### What this task involves
A word-for-word copy is required of the line containing "line_direction : string;" and of each line after it in the material below, through the last one.

### Input material

(** * segyio: the [SegyFile] front end (python/segyio/segy.py)

    A shallow embedding of the Python class [SegyFile] and of [TextHeader],
    with the properties that the specification states about them.

    Python integers are [Z], Python lists are [list], [None] is [option]'s
    [None], exceptions are the [Raise] branch of [result], and attribute
    mutation is explicit state passing.  The file handle [xfd] (the C
    extension), the view classes [Trace], [Header], [Line], [Gather], [Depth]
    and the geometry inference of [segyio.open] live in other modules of the
    repository; what is needed of them is modelled from the specification and
    marked as such. *)

From stdpp Require Import base list strings pretty.
From Stdlib Require Import ZArith Lia.
From Stdlib Require Import Ascii.
Local Open Scope Z_scope.

(** ** Exceptions and results *)

Inductive exn : Type :=
| ValueError (msg : string)
| RuntimeError (msg : string)
| IndexError (msg : string)
| OverflowError (msg : string)
| IOError (msg : string).

Inductive result (A : Type) : Type :=
| Ok (a : A)
| Raise (e : exn).
Arguments Ok {A} a.
Arguments Raise {A} e.

Definition rbind {A B : Type} (r : result A) (k : A -> result B) : result B :=
  match r with
  | Ok a => k a
  | Raise e => Raise e
  end.

Declare Scope py_scope.
Delimit Scope py_scope with py.
Notation "x <- r ;; k" := (rbind r (fun x => k))
  (at level 100, r at next level, right associativity) : py_scope.

(** The exception class, which is what callers dispatch on. *)
Inductive exn_kind : Type :=
| KValueError | KRuntimeError | KIndexError | KOverflowError | KIOError.

Definition kind_of (e : exn) : exn_kind :=
  match e with
  | ValueError _ => KValueError
  | RuntimeError _ => KRuntimeError
  | IndexError _ => KIndexError
  | OverflowError _ => KOverflowError
  | IOError _ => KIOError
  end.

Definition raises {A : Type} (r : result A) (k : exn_kind) : Prop :=
  match r with
  | Ok _ => False
  | Raise e => kind_of e = k
  end.

(** ** The file handle *)

(** A sample as stored, and a trace header: the header word under each
    field tag. *)
Abbreviation sample := Z (only parsing).
Abbreviation trace_header := (Z -> Z) (only parsing).

(** Modelled from the spec: the handle class [_segyio.segyiofd] (the C
    extension, which is not part of segy.py).  Section 6 of the specification
    gives its interface: [metrics], [read_text_header]/[write_text_header],
    [read_field] with batched variants for ranges and index lists,
    [write_trace].  The store is a sequence of text-header slots
    [0..ext_headers] and a sequence of [tracecount] records, each a header and
    a sample array. *)
Record segyiofd : Type := mk_segyiofd {
  fd_format : Z;
  fd_samplecount : Z;
  fd_text : list string;
  fd_records : list (trace_header * list sample);
}.

(** Modelled from the spec: the result of [metrics(handle)], with the keys
    format, tracecount, samplecount and ext_headers; the counts are those of
    the store. *)
Record Metrics : Type := mk_metrics {
  m_format : Z;
  m_tracecount : Z;
  m_samplecount : Z;
  m_ext_headers : Z;
}.

Definition metrics (fd : segyiofd) : Metrics :=
  {| m_format := fd_format fd;
     m_tracecount := Z.of_nat (length (fd_records fd));
     m_samplecount := fd_samplecount fd;
     m_ext_headers := Z.of_nat (length (fd_text fd)) - 1 |}.

Definition with_text (fd : segyiofd) (t : list string) : segyiofd :=
  {| fd_format := fd_format fd; fd_samplecount := fd_samplecount fd;
     fd_text := t; fd_records := fd_records fd |}.

Definition with_records (fd : segyiofd)
    (r : list (trace_header * list sample)) : segyiofd :=
  {| fd_format := fd_format fd; fd_samplecount := fd_samplecount fd;
     fd_text := fd_text fd; fd_records := r |}.

(** Modelled from the spec: [read_text_header(handle, slot)] and
    [write_text_header] of the handle.  A failure of the transport layer is an
    I/O error, which the front end passes on unchanged. *)
Definition gettext (fd : segyiofd) (index : Z) : result string :=
  if index <? 0 then Raise (IOError "text header read failed")
  else match fd_text fd !! Z.to_nat index with
       | Some s => Ok s
       | None => Raise (IOError "text header read failed")
       end.

Definition puttext (fd : segyiofd) (index : Z) (val : string) : result segyiofd :=
  if index <? 0 then Raise (IOError "text header write failed")
  else match fd_text fd !! Z.to_nat index with
       | Some _ => Ok (with_text fd (<[Z.to_nat index := val]> (fd_text fd)))
       | None => Raise (IOError "text header write failed")
       end.

(** Modelled from the spec: [read_field(handle, index, field_tag)] of the
    handle.  A trace index outside the store is the IndexOutOfRange failure of
    section 7. *)
Definition read_field (fd : segyiofd) (index : Z) (field : Z) : result Z :=
  if index <? 0 then Raise (IndexError "trace index out of range")
  else match fd_records fd !! Z.to_nat index with
       | Some r => Ok (r.1 field)
       | None => Raise (IndexError "trace index out of range")
       end.

(** Modelled from the spec: the batched variants of [read_field] for ranges
    ([field_forall]) and index lists ([field_foreach]).  They fill the
    caller's buffer, one value per index, in the order of the indices, and
    hand the buffer back. *)
Fixpoint field_fill (fd : segyiofd) (field : Z) (indices : list Z)
    (pos : nat) (buf : list Z) : result (list Z) :=
  match indices with
  | [] => Ok buf
  | i :: rest =>
      (v <- read_field fd i field ;;
       field_fill fd field rest (S pos) (<[pos := v]> buf))%py
  end.

(** Python's [len(range(start, stop, step))] and [range(start, stop, step)]
    for a non-zero [step]. *)
Definition range_len (start stop step : Z) : Z :=
  if 0 <? step then
    (if start <? stop then (stop - start - 1) / step + 1 else 0)
  else
    (if stop <? start then (start - stop - 1) / (- step) + 1 else 0).

Definition py_range (start stop step : Z) : list Z :=
  (fun k => start + k * step) <$> seqZ 0 (range_len start stop step).

(** Modelled from the spec: [field_forall(buf, start, stop, step, field)],
    the batched read over a range. *)
Definition field_forall (fd : segyiofd) (buf : list Z)
    (start stop step : Z) (field : Z) : result (list Z) :=
  field_fill fd field (py_range start stop step) 0 buf.

(** Modelled from the spec: [field_foreach(buf, indices, field)], the batched
    read over an index list. *)
Definition field_foreach (fd : segyiofd) (buf : list Z)
    (xs : list Z) (field : Z) : result (list Z) :=
  field_fill fd field xs 0 buf.

(** ** numpy and Python built-ins used by [SegyFile] *)

(** [np.dtype]: the four element types [__init__] can select. *)
Inductive np_dtype : Type := float32 | int32 | int16 | int8.

Definition itemsize (d : np_dtype) : Z :=
  match d with
  | float32 => 4
  | int32 => 4
  | int16 => 2
  | int8 => 1
  end.

(** [np.empty(n, dtype = np.intc)]: a fresh buffer of [n] cells.  numpy leaves
    the cells uninitialised; the handle overwrites every one of them. *)
Definition np_empty (n : nat) : list Z := replicate n 0.

(** [np.asarray(xs, dtype = np.intc)] on a Python list of integers: a value
    outside the range of a C [int] is refused. *)
Definition intc_min : Z := - 2 ^ 31.
Definition intc_max : Z := 2 ^ 31 - 1.

Fixpoint asarray_intc (xs : list Z) : result (list Z) :=
  match xs with
  | [] => Ok []
  | x :: rest =>
      if (intc_min <=? x) && (x <=? intc_max)
      then (r <- asarray_intc rest ;; Ok (x :: r))%py
      else Raise (OverflowError "Python integer out of bounds for intc")
  end.

(** [slice(start, stop, step).indices(len)], as CPython computes it. *)
Definition slice_indices (start stop step : option Z) (len : Z)
    : result (Z * Z * Z) :=
  let step' := default 1 step in
  if step' =? 0 then Raise (ValueError "slice step cannot be zero")
  else
    let lower := if step' <? 0 then -1 else 0 in
    let upper := if step' <? 0 then len - 1 else len in
    let clamp (d : Z) (o : option Z) :=
      match o with
      | None => d
      | Some s => if s <? 0 then Z.max (s + len) lower else Z.min s upper
      end in
    Ok (clamp (if step' <? 0 then upper else lower) start,
        clamp (if step' <? 0 then lower else upper) stop,
        step').

(** [c in s] for a character and a string. *)
Fixpoint contains_char (c : Ascii.ascii) (s : string) : bool :=
  match s with
  | String.EmptyString => false
  | String.String c' s' => if Ascii.eqb c c' then true else contains_char c s'
  end.

(** ** The objects of segy.py *)

(** Modelled from the spec: the enumeration [TraceSortingFormat]
    (segyio/tracesortingformat.py), whose members the specification lists as
    INLINE, CROSSLINE and UNKNOWN. *)
Inductive TraceSortingFormat : Type :=
| UNKNOWN_SORTING | CROSSLINE_SORTING | INLINE_SORTING.

Global Instance TraceSortingFormat_eq_dec : EqDecision TraceSortingFormat.
Proof. solve_decision. Defined.

(** [x == k] where [x] is a sorting or [None]. *)
Definition sorting_eq (x : option TraceSortingFormat)
    (k : TraceSortingFormat) : bool :=
  match x with
  | Some s => bool_decide (s = k)
  | None => false
  end.

(** Every Python object has an identity; a constructor call yields an object
    whose identity is new.  The view classes are defined outside segy.py, so
    an instance is recorded as its identity and the arguments that segy.py
    passes to the constructor.  The back-reference [self] that [Header],
    [Line] and [Depth] receive is the file they are stored in. *)
Definition oid := nat.

Record Trace : Type := mk_Trace {
  trace_oid : oid;
  trace_dtype : np_dtype;
  trace_tracecount : Z;
  trace_samplecount : Z;
  trace_readonly : bool;
}.

Record Header : Type := mk_Header { header_oid : oid }.

Record Line : Type := mk_Line {
  line_oid : oid;
  line_labels : option (list Z);
  line_length : option Z;
  line_stride : option Z;
  line_offsets : option (list Z);
  line_direction : string;
}.

Record Gather : Type := mk_Gather {
  gather_oid : oid;
  gather_trace : Trace;
  gather_iline : Line;
  gather_xline : Line;
  gather_offsets : option (list Z);
}.

Record Depth : Type := mk_Depth { depth_oid : oid }.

### Response area
  line_direction : string;
}.

Record Gather : Type := mk_Gather {
  gather_oid : oid;
  gather_trace : Trace;
  gather_iline : Line;
  gather_xline : Line;
  gather_offsets : option (list Z);
}.

Record Depth : Type := mk_Depth { depth_oid : oid }.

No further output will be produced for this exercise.